Der Grund, weshalb ich diese Arbeit so gelassen tun kann, sind gerade die Arbeits-prinzipien, die Methode des IKRK: in Krisengebieten mit sämtlichen Akteuren in Kontakt zu stehen - und eben die Neutralität. Das ist für mich ein Gerüst, das es mir erlaubt, langfristig zu arbeiten in eine Richtung, die, wie ich hoffe, meistens sinnvoll ist. Natürlich gibt es auch Rückschläge, wo unsere Geduld sehr strapaziert wird. Natürlich haben wir manchmal auch Emotionen, die wir für uns behalten müssen.
Wie schaffen Sie es, mit einem Folterer Tee zu trinken und nett zu plaudern?

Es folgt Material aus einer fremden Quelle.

(** After the rollback, everything is as before the call. *)
Lemma rollback_inv lim e e1 e2 live a phys size ivs k : lim <= 2 ^ 39 -> engine_inv lim e live ->
  0 < size < 2 ^ 63 -> free_run (en_iova e) a (4096 * page_count size) ->
  (forall x, in_free ivs x <-> in_free (en_iova e) x /\ ~ a <= x < a + 4096 * page_count size) ->
  0 <= k < page_count size -> eng_ok e2 -> iova_inv (en_iova e2) ->
  pages_set e e1 a 0 k (fun x => Some (phys + (x - a))) -> pages_set e1 e2 a 0 k (fun _ => None) ->
  (forall x, in_free (en_iova e2) x <-> in_free ivs x \/ in_pages a 0 (page_count size) x = true) ->
  engine_inv lim e2 live.
Proof.
  intros Hlim Hinv Hs Hrun Hx Hk Hok Hiv Hset Hclr Hx2.
  destruct (run_bounds lim e live a (page_count size)) as (_ & _ & Hr);
    [done|done|apply page_count_pos; lia|done|].
  split; [done|done|apply Hinv|apply Hinv| |].
  - intros x Hb. rewrite (Hclr x Hb), (Hset x Hb). destruct (in_pages a 0 k x) eqn:E.
    + symmetry. apply Hr. rewrite in_pages_range in *. lia.
    + by apply Hinv.
  - intros x. rewrite Hx2, Hx, <- (en_free _ _ _ Hinv).
    destruct (in_pages a 0 (page_count size) x) eqn:E.
    + pose proof (proj2 (en_free _ _ _ Hinv x) (Hr x E)). tauto.
    + assert (~ a <= x < a + page_count size * 4096) by (rewrite <- in_pages_range; congruence).
      rewrite (Z.mul_comm 4096). intuition congruence.
Qed.

Lemma dma_map_pages_spec lim e live phys size : lim <= 2 ^ 39 -> engine_inv lim e live ->
  0 < size < 2 ^ 63 -> frame_ok phys -> phys + page_count size * 4096 <= 2 ^ 52 ->
  match dma_map_pages e phys size with
  | (Ok iova, e') => engine_inv lim e' (mkMapping iova phys size :: live) /\ same_contexts e e'
  | (Err _, e') => engine_inv lim e' live /\ same_contexts e e' /\ dma_exhausted lim e' live size
  | (Panic, _) => False
  end.
Proof.
  intros Hlim Hinv Hs Hf Hp. unfold dma_map_pages. fold (page_count size).
  pose proof (page_count_pos size ltac:(lia)) as Hpc.
  destruct (iova_alloc_spec (en_iova e) size (4096 * page_count size)) as
    [(a & ivs & -> & Hiv & Ha & Hrun & Hx & _)|[-> Hno]]; [apply Hinv|done..| |].
  - destruct (run_bounds lim e live a (page_count size)) as (Hl & Hu & Hr); [done..|].
    pose proof (map_loop_spec (Z.to_nat (page_count size)) 0 (set_iova e ivs) a phys
      (eng_ok_iova _ _ (en_ok _ _ _ Hinv)) Ha ltac:(lia) ltac:(lia) ltac:(lia) Hf ltac:(lia)) as Hm.
    rewrite Z.add_0_l, Z2Nat.id in Hm by lia.
    destruct (map_loop _ 0 (set_iova e ivs) a phys) as [[u|k|] e1];
      destruct Hm as (Hok1 & [Hc1 Hi1 _] & Hset); [| |done].
    + split; [|exact Hc1]. by eapply mapped_inv.
    + destruct Hset as (Hk & Hset & Hfr).
      destruct (release_spec e1 a k size) as (e2 & -> & Hok2 & Hiv2 & Hc2 & Hclr & Ef & Hx2);
        [done|by rewrite Hi1|done|lia|done|lia|lia|].
      rewrite Hi1 in Hx2. split; [by eapply rollback_inv|]. split.
      * intros rid Hrid. by rewrite Hc2, Hc1.
      * left. by rewrite Ef.
  - split; [destruct e; apply Hinv|]. split; [by intros ? ?|]. right. intros a Hall.
    apply (Hno a). intros x Hx. apply (en_free _ _ _ Hinv), Hall. lia.
Qed.

(** Releasing a live mapping leaves the others. *)
Lemma engine_dma_unmap_spec lim e l1 mp l2 : lim <= 2 ^ 39 -> engine_inv lim e (l1 ++ mp :: l2) ->
  exists e', engine_dma_unmap e (mp_iova mp) (mp_size mp) = Ok e'
    /\ engine_inv lim e' (l1 ++ l2) /\ same_contexts e e'.
Proof.
  intros Hlim Hinv. destruct (live_remove l1 mp l2 (en_disjoint _ _ _ Hinv)) as [Hd Hrm].
  pose proof (en_live _ _ _ Hinv) as Hlive.
  apply Forall_app in Hlive as [Hl1 Hl2]. inversion_clear Hl2 as [|? ? Hmp Hl2'].
  destruct Hmp as (Hs & H0 & Ha & Hl). pose proof (page_count_pos (mp_size mp) ltac:(lia)).
  unfold engine_dma_unmap. fold (page_count (mp_size mp)).
  rewrite (proj2 (Z.ltb_ge u64_max _)) by (unfold u64_max; lia).
  destruct (release_spec e (mp_iova mp) (page_count (mp_size mp)) (mp_size mp))
    as (e' & -> & Hok & Hiv & Hc & Hclr & _ & Hx); [apply Hinv|apply Hinv|done|lia|done|lia|lia|].
  exists e'. split; [done|]. split; [|done]. split.
  - done.
  - done.
  - by apply Forall_app.
  - done.
  - intros x Hb. rewrite (Hclr x Hb), Hrm. fold (mp_covers mp x).
    destruct (mp_covers mp x); [done|by apply Hinv].
  - intros x. rewrite Hx, (en_free _ _ _ Hinv), Hrm. fold (mp_covers mp x).
    destruct (mp_covers mp x) eqn:E; [|intuition congruence].
    unfold mp_covers in E. apply in_pages_range in E. intuition lia.
Qed.

(** The device's context after [dma_map]: the engine's page table, unless blocked. *)
Definition mapped_context (root : Z) (c : ContextEntry) : ContextEntry :=
  if is_blocked c then c else new_host root CTX_AW_3LEVEL.

Lemma device_fields d : 0 <= d < 2 ^ 16 ->
  Z.shiftr d 8 = d / 256 /\ 0 <= Z.land (Z.shiftr d 3) 0x1f < 32 /\ 0 <= Z.land d 7 < 8
  /\ 8 * Z.land (Z.shiftr d 3) 0x1f + Z.land d 7 = d mod 256.
Proof.
  intros Hd. change 0x1f with (Z.ones 5). change 7 with (Z.ones 3).
  rewrite !Z.land_ones, !Z.shiftr_div_pow2 by lia.
  change (2 ^ 8) with 256. change (2 ^ 5) with 32. change (2 ^ 3) with 8.
  split_and!; [done|apply Z.mod_pos_bound; lia..|].
  change 256 with (8 * 32). rewrite (Z.rem_mul_r d 8 32) by lia. lia.
Qed.

Lemma dma_set_context_spec lim e live d : engine_inv lim e live -> 0 <= d < 2 ^ 16 ->
  match dma_set_context e d with
  | (r, e') => engine_inv lim e' live
      /\ (forall rid, 0 <= rid < 2 ^ 16 -> rid <> d -> context_of e' rid = context_of e rid)
      /\ sl_root (en_page_table e') = sl_root (en_page_table e)
      /\ match r with
         | Ok _ => context_of e' d = mapped_context (sl_root (en_page_table e)) (context_of e d)
         | Err _ => context_of e' d = context_of e d /\ forall g, ~ avail (en_frames e') g
         | Panic => False
         end
  end.
Proof.
  intros Hinv Hd. unfold dma_set_context.
  destruct (device_fields d Hd) as (-> & Hdev & Hfn & Ed), (rid_range d Hd) as [Hb _].
  pose proof (get_context_entry_spec e (d / 256) _ _ (en_ok _ _ _ Hinv) Hb Hdev Hfn) as Hg.
  destruct (get_context_entry _ _ _ _) as [r e1]. destruct Hg as (Hok1 & [Hc1 Hi1 Hr1] & Ht1 & Hres).
  pose proof (engine_inv_keep lim e e1 live Hinv Hok1 Hi1 Ht1) as Hinv1.
  destruct r as [ea|[]|]; [|split; [done|split; [auto|split; [done|auto]]]|done].
  destruct Hres as [Hpres ->]. rewrite Ed.
  assert (context_of e1 d = read_context (en_mem e1) (context_table_phys (read_word (en_mem e1)
    (entry_address (en_root_table e1) (d / 256))) + 16 * (d mod 256))) as Ec
    by (unfold context_of; by rewrite Hpres).
  unfold mapped_context. rewrite <- Ec, <- (Hc1 d Hd).
  destruct (is_blocked (context_of e1 d)); [split; [done|split; [auto|done]]|].
  destruct (set_context_spec e1 d (new_host (sl_root (en_page_table e1)) CTX_AW_3LEVEL) Hok1 Hd Hpres)
    as (Hok2 & Hc2 & Ho2 & Ht2).
  split; [by eapply engine_inv_keep|]. split; [intros; rewrite Ho2 by done; auto|].
  split; [exact Hr1|]. by rewrite Hc2, Hr1.
Qed.

(** One [dma_map]: on success the mapping is live and the device's context set; on
    failure the live mappings are as before, and frames or device addresses ran out. *)
Lemma engine_dma_map_spec lim e live d phys size : lim <= 2 ^ 39 -> engine_inv lim e live ->
  0 <= d < 2 ^ 16 -> 0 < size < 2 ^ 63 -> frame_ok phys -> phys + page_count size * 4096 <= 2 ^ 52 ->
  match engine_dma_map e d phys size with
  | (r, e') =>
      (forall rid, 0 <= rid < 2 ^ 16 -> rid <> d -> context_of e' rid = context_of e rid)
      /\ match r with
         | Ok iova => engine_inv lim e' (mkMapping iova phys size :: live)
             /\ context_of e' d = mapped_context (sl_root (en_page_table e)) (context_of e d)
         | Err _ => engine_inv lim e' live /\ dma_exhausted lim e' live size
         | Panic => False
         end
  end.
Proof.
  intros Hlim Hinv Hd Hs Hf Hp. unfold engine_dma_map.
  pose proof (dma_set_context_spec lim e live d Hinv Hd) as Hc.
  destruct (dma_set_context e d) as [[[]|[]|] e1]; destruct Hc as (Hinv1 & Ho1 & Hr1 & Hres); [| |done].
  - pose proof (dma_map_pages_spec lim e1 live phys size Hlim Hinv1 Hs Hf Hp) as Hm.
    destruct (dma_map_pages e1 phys size) as [[iova|[]|] e2]; [| |done].
    + destruct Hm as [Hinv2 Hc2]. split; [|split; [done|]].
      * intros rid Hr Hne. rewrite Hc2; auto.
      * by rewrite Hc2.
    + destruct Hm as (Hinv2 & Hc2 & Hex). split; [|done]. intros rid Hr Hne. rewrite Hc2; auto.
  - split; [done|]. split; [done|]. left. apply Hres.
Qed.

(** ** Start-up *)

Definition device_ok (d : Z * Z * Z) : Prop :=
  0 <= d.1.1 < 256 /\ 0 <= d.1.2 < 32 /\ 0 <= d.2 < 8.
Definition device_rid (d : Z * Z * Z) : Z := rid_of d.1.1 d.1.2 d.2.

Lemma rid_fields d : device_ok d -> 0 <= device_rid d < 2 ^ 16
  /\ device_rid d / 256 = d.1.1 /\ device_rid d mod 256 = 8 * d.1.2 + d.2.
Proof.
  intros (? & ? & ?). unfold device_rid, rid_of. split; [lia|].
  split; symmetry; [apply (Z.div_unique_pos _ _ _ (8 * d.1.2 + d.2))|apply (Z.mod_unique_pos _ _ d.1.1)]; lia.
Qed.

(** After the set-up the scanned devices, and only they, have changed context. *)
Lemma setup_pass_through_spec lim devices : forall e live, engine_inv lim e live ->
  Forall device_ok devices ->
  match setup_pass_through e devices with
  | (r, e') => engine_inv lim e' live
      /\ match r with
         | Ok _ => forall rid, 0 <= rid < 2 ^ 16 -> context_of e' rid =
             if decide (rid ∈ device_rid <$> devices) then new_pass_through else context_of e rid
         | Err _ => forall g, ~ avail (en_frames e') g
         | Panic => False
         end
  end.
Proof.
  induction devices as [|[[b dv] fn] devices IH]; intros e live Hinv Hall; cbn [setup_pass_through].
  { split; [done|]. intros rid Hr. rewrite decide_False; [done|]. by apply not_elem_of_nil. }
  inversion_clear Hall as [|? ? Hd Hall']. destruct (rid_fields _ Hd) as (Hrr & Eb & Ed).
  destruct Hd as (Hb & Hdv & Hfn). simpl in Hb, Hdv, Hfn, Eb, Ed. set (d0 := device_rid (b, dv, fn)) in *.
  pose proof (get_context_entry_spec e b dv fn (en_ok _ _ _ Hinv) Hb Hdv Hfn) as Hg.
  destruct (get_context_entry e b dv fn) as [r e1]. destruct Hg as (Hok1 & [Hc1 Hi1 _] & Ht1 & Hres).
  pose proof (engine_inv_keep lim e e1 live Hinv Hok1 Hi1 Ht1) as Hinv1.
  destruct r as [ea|[]|]; [|done|done].
  destruct Hres as [Hpres ->].
  pose proof (set_context_spec e1 d0 new_pass_through Hok1 Hrr) as Hsc. rewrite Eb, Ed in Hsc.
  destruct (Hsc Hpres) as (Hok2 & Hc2 & Ho2 & Ht2). clear Hsc.
  set (e2 := set_context _ _ _) in *.
  pose proof (IH e2 live (engine_inv_keep lim e1 e2 live Hinv1 Hok2 eq_refl Ht2) Hall') as Hrest.
  destruct (setup_pass_through e2 devices) as [[[]|[]|] e3]; try done.
  destruct Hrest as [Hinv3 Hc3]. split; [done|]. intros rid Hr. rewrite (Hc3 rid Hr), fmap_cons. fold d0.
  destruct (decide (rid ∈ device_rid <$> devices)) as [Hin|Hn].
  - rewrite decide_True; [done|]. apply elem_of_cons. by right.
  - destruct (decide (rid = d0)) as [->|Hne].
    + rewrite decide_True; [done|]. apply elem_of_cons. by left.
    + rewrite decide_False, Ho2 by (done || by rewrite elem_of_cons; intros [?|?]). by apply Hc1.
Qed.
(* ===== verification/UserMemory.v ===== *)
(** * UserMemory: copies between user programs and the kernel

    [petroleum/src/common/memory.rs]: the page-table walk for permissions,
    [validate_user_range], [UserPtr] and [UserSlice];
    [fullerene-kernel/src/user_memory.rs]: the copies every system call uses.

    The page tables are the word memory of [PageTable]; the bytes of the address space
    are kept by virtual address, as the copies access them, for an address space that
    does not change during a copy (which the code asks of its callers).  Whether the
    kernel heap can grow to hold a copy is part of the state ([us_reserve]).

    A range validates exactly when each of its bytes lies in the lower half and its own
    walk grants the access ([user_range_validated]); what validates the processor
    grants too ([validated_hardware]); the page-wise copy of a string is the byte-wise
    one ([c_string_bytewise]); and a copy to user memory writes exactly its range. *)

From S2P Require Import Prelude PageTable Rings.

(** ** [petroleum::common::memory] *)

(** The values of [SystemError] the copies give. *)
Inductive SystemError : Type := InvalidArgument | PermissionDenied | MemOutOfMemory.

Definition is_user_address (addr : Z) : bool := addr <? 0x0000800000000000.

(** [flags.contains(f)] for a one-bit flag. *)
Definition contains (flags f : Z) : bool := negb (Z.land flags f =? 0).

(** [walk_page_table_for_flags], from the table [root] of [CR3]. *)
Definition walk_page_table_for_flags (m : Mem) (root vaddr : Z) : option Z :=
  let p4e := read_word m (entry_address root (index vaddr 4)) in
  if negb (contains (pte_flags p4e) PRESENT) then None else
  let flags := pte_flags p4e in
  if contains flags HUGE_PAGE then Some flags else
  let p3e := read_word m (entry_address (pte_addr p4e) (index vaddr 3)) in
  if negb (contains (pte_flags p3e) PRESENT) then None else
  let flags := Z.land flags (pte_flags p3e) in
  if contains flags HUGE_PAGE then Some flags else
  let p2e := read_word m (entry_address (pte_addr p3e) (index vaddr 2)) in
  if negb (contains (pte_flags p2e) PRESENT) then None else
  let flags := Z.land flags (pte_flags p2e) in
  if contains flags HUGE_PAGE then Some flags else
  let p1e := read_word m (entry_address (pte_addr p2e) (index vaddr 1)) in
  if negb (contains (pte_flags p1e) PRESENT) then None else
  Some (Z.land flags (pte_flags p1e)).

(** The body of the loop of [validate_user_range], on one page. *)
Definition check_page (m : Mem) (root vaddr : Z) (writable : bool) : result SystemError unit :=
  match walk_page_table_for_flags m root vaddr with
  | None => Err InvalidArgument
  | Some flags =>
      if negb (contains flags PRESENT) then Err InvalidArgument
      else if negb (contains flags USER_ACCESSIBLE) then Err PermissionDenied
      else if writable && negb (contains flags WRITABLE) then Err PermissionDenied
      else Ok tt
  end.

Fixpoint validate_loop (m : Mem) (root : Z) (writable : bool) (page_start : Z) (n : nat) (i : Z)
    : result SystemError unit :=
  match n with
  | O => Ok tt
  | S n' =>
      let? _ := check_page m root (page_start + i * 4096) writable in
      validate_loop m root writable page_start n' (i + 1)
  end.
(** A program: create a file, write [n] bytes of [src], close it, open it for reading and
    read up to [count] bytes to [dst]. *)
Definition save_and_load (name src n dst count : Z) : Mm Z :=
  do fd <- sys_open name (Z.lor O_CREAT O_WRONLY);
  do _ <- sys_write fd src n;
  do _ <- sys_close fd;
  do fd2 <- sys_open name O_RDONLY;
  sys_read fd2 dst count.

(** The state of a process on a fresh system. *)
Definition fresh (u : UserSpace) (k : Keyboard) (o : list Z) : Lx MemFileSystem :=
  mkLx fdtable_new (ctx_new mem_new) u k o.

(** The contexts after the creation, the write of [data], the close and the second open. *)
Definition file_name : path := P "/f".
Definition first_fs (c : VfsContext MemFileSystem) : MemFileSystem :=
  match mounts (cx_inner c) with e :: _ => me_fs e | [] => mem_new end.
Definition ctx1 : VfsContext MemFileSystem := (ctx_create (ctx_new mem_new) file_name).2.
Definition written_fs (data : list Z) : MemFileSystem :=
  let f := first_fs ctx1 in
  mkMem (alter (fun i => set_data i data) 2 (inodes f)) (next_ino f)
    (alter (fun d => set_offset d (zlen data)) 0 (fds f)) (next_fd f).
Definition ctx2 (data : list Z) : VfsContext MemFileSystem :=
  with_inner ctx1 (set_fs (cx_inner ctx1) 0 (written_fs data)).
Definition ctx3 (data : list Z) : VfsContext MemFileSystem := (ctx_close (ctx2 data) 0).2.
Definition ctx4 (data : list Z) : VfsContext MemFileSystem := (ctx_open (ctx3 data) file_name 0).2.

Lemma pair_eta {A B} (p : A * B) a : p.1 = a -> p = (a, p.2).
Proof. by intros <-; destruct p. Qed.

Lemma created_inv : mem_inv (first_fs ctx1).
Proof.
  change (first_fs ctx1) with (mem_open (mem_create mem_new file_name File).2 file_name 0).2.
  apply (mem_inv_step _ (OpOpen file_name 0)); [|done].
  apply (mem_inv_step _ (OpCreate file_name File)); [apply mem_new_inv|done].
Qed.

Lemma write_step data : zlen data <= u64_max -> ctx_write ctx1 0 data = (Ok (zlen data), ctx2 data).
Proof.
  intros Hl. unfold ctx_write, with_handle. change (ht_find (cx_handles ctx1) 0) with (Some (0%nat, 0)).
  cbv iota beta. unfold vfs_write_at, at_mount.
  change (mounts (cx_inner ctx1) !! 0%nat) with (Some (mkMount (P "/") (first_fs ctx1))).
  cbn [me_fs]. change (fs_write (first_fs ctx1) 0 data) with (mem_write (first_fs ctx1) 0 data).
  destruct (mem_write_spec (first_fs ctx1) 0 data (mkFd 0 2 0 0) (inode_new (P "f") File 1)
    created_inv) as (bytes & [Hbl Hbk] & ->); [vm_compute; reflexivity..|done|simpl; lia|].
  assert (bytes = data) as ->.
  { pose proof (zlen_nonneg data). cbn [inode_new ino_data fd_offset] in Hbl, Hbk.
    change (zlen []) with 0 in Hbl, Hbk. apply (znth_ext 0); [lia|]. intros k Hk.
    rewrite Hbk by lia. rewrite (proj2 (Z.leb_le 0 k)), (proj2 (Z.ltb_lt k _)) by lia. simpl. f_equal. lia. }
  vm_compute. reflexivity.
Qed.

Lemma close_step data : ctx_close (ctx2 data) 0 = (Ok tt, ctx3 data).
Proof. apply pair_eta. vm_compute. reflexivity. Qed.

Lemma read_step data n : 0 < zlen data <= n -> zlen data <= u64_max ->
  exists c buf, ctx_read (ctx4 data) 1 (replicate (Z.to_nat n) 0) = (Ok (zlen data), buf, c)
    /\ zslice buf 0 (zlen data) = data.
Proof.
  intros Hn Hm. unfold ctx_read.
  assert (ht_find (cx_handles (ctx4 data)) 1 = Some (0%nat, 1)) as -> by (vm_compute; reflexivity).
  unfold vfs_read_at.
  assert (mounts (cx_inner (ctx4 data)) !! 0%nat = Some (mkMount (P "/") (first_fs (ctx4 data)))) as ->
    by (vm_compute; reflexivity).
  cbn [me_fs]. change (fs_read (first_fs (ctx4 data))) with (mem_read (first_fs (ctx4 data))).
  unfold mem_read.
  assert (fds (first_fs (ctx4 data)) !! 1 = Some (mkFd 1 2 0 0)) as -> by (vm_compute; reflexivity).
  cbn [fd_ino fd_offset].
  assert (inodes (first_fs (ctx4 data)) !! 2 = Some (set_data (inode_new (P "f") File 1) data)) as ->
    by (vm_compute; reflexivity).
  cbn [set_data ino_kind inode_new ino_data]. rewrite bool_decide_true by done. cbn [negb].
  rewrite (proj2 (Z.leb_gt (zlen data) 0)) by lia. rewrite Z.sub_0_r.
  rewrite (zslice_full data (zlen data)) by lia. rewrite zlen_replicate by lia.
  rewrite Z.min_l by lia. rewrite zslice_full by lia.
  rewrite copy_from_slice_Some by (rewrite ?zlen_replicate; lia).
  rewrite u64_checked_add_fit by lia. eexists _, _. split; [reflexivity|].
  assert (zlen (replicate (Z.to_nat n) 0) = n) as Hr by (rewrite zlen_replicate; lia).
  set (zs := replicate (Z.to_nat n) 0) in *.
  assert (zlen (zsplice zs 0 data) = n) as Hz by (rewrite zlen_zsplice; lia).
  assert (zlen (zslice (zsplice zs 0 data) 0 (zlen data)) = zlen data) as Hs by (apply zlen_zslice; lia).
  apply (znth_ext 0); [done|]. intros k Hk. rewrite Hs in Hk. rewrite znth_zslice, znth_zsplice by lia.
  rewrite (proj2 (Z.leb_le 0 _)), (proj2 (Z.ltb_lt _ _)) by lia. simpl. f_equal. lia.
Qed.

Es gibt doch nichts Motivierenderes als Probleme da, wo sie eben sind, angehen zu können. Jeder, ob schlecht oder gut, bleibt ein Mensch und ist ein ansprechbarer Partner. Wenn man mit einem Gefängnisdirektor spricht, von dem man weiß, dass er seine Gefangenen misshandelt, ist das vielleicht nicht einfach. Aber auf der anderen Seite ist es unwahrscheinlich herausfordernd, mit einem solchen Mann überhaupt über seine Arbeit sprechen zu können und einen Dialog zu entwickeln, der vielleicht dazu führt, dass er seine Methoden hinterfragt. Vielleicht kommt es nicht so weit. Aber vielleicht hat man dann stattdessen mit einem Bericht an ein Ministerium einen gewissen Erfolg. Es ist schon vorgekommen, dass wir Gefängnisdirektoren oder Wärter anschließend als Gefangene besucht haben, weil vorgesetzte Behörden eingeschritten waren. Das zeigt doch auch, dass durch Dialog, durch Berichterstattung - vertraulich behandelt -, gewisse Korrekturen stattfinden.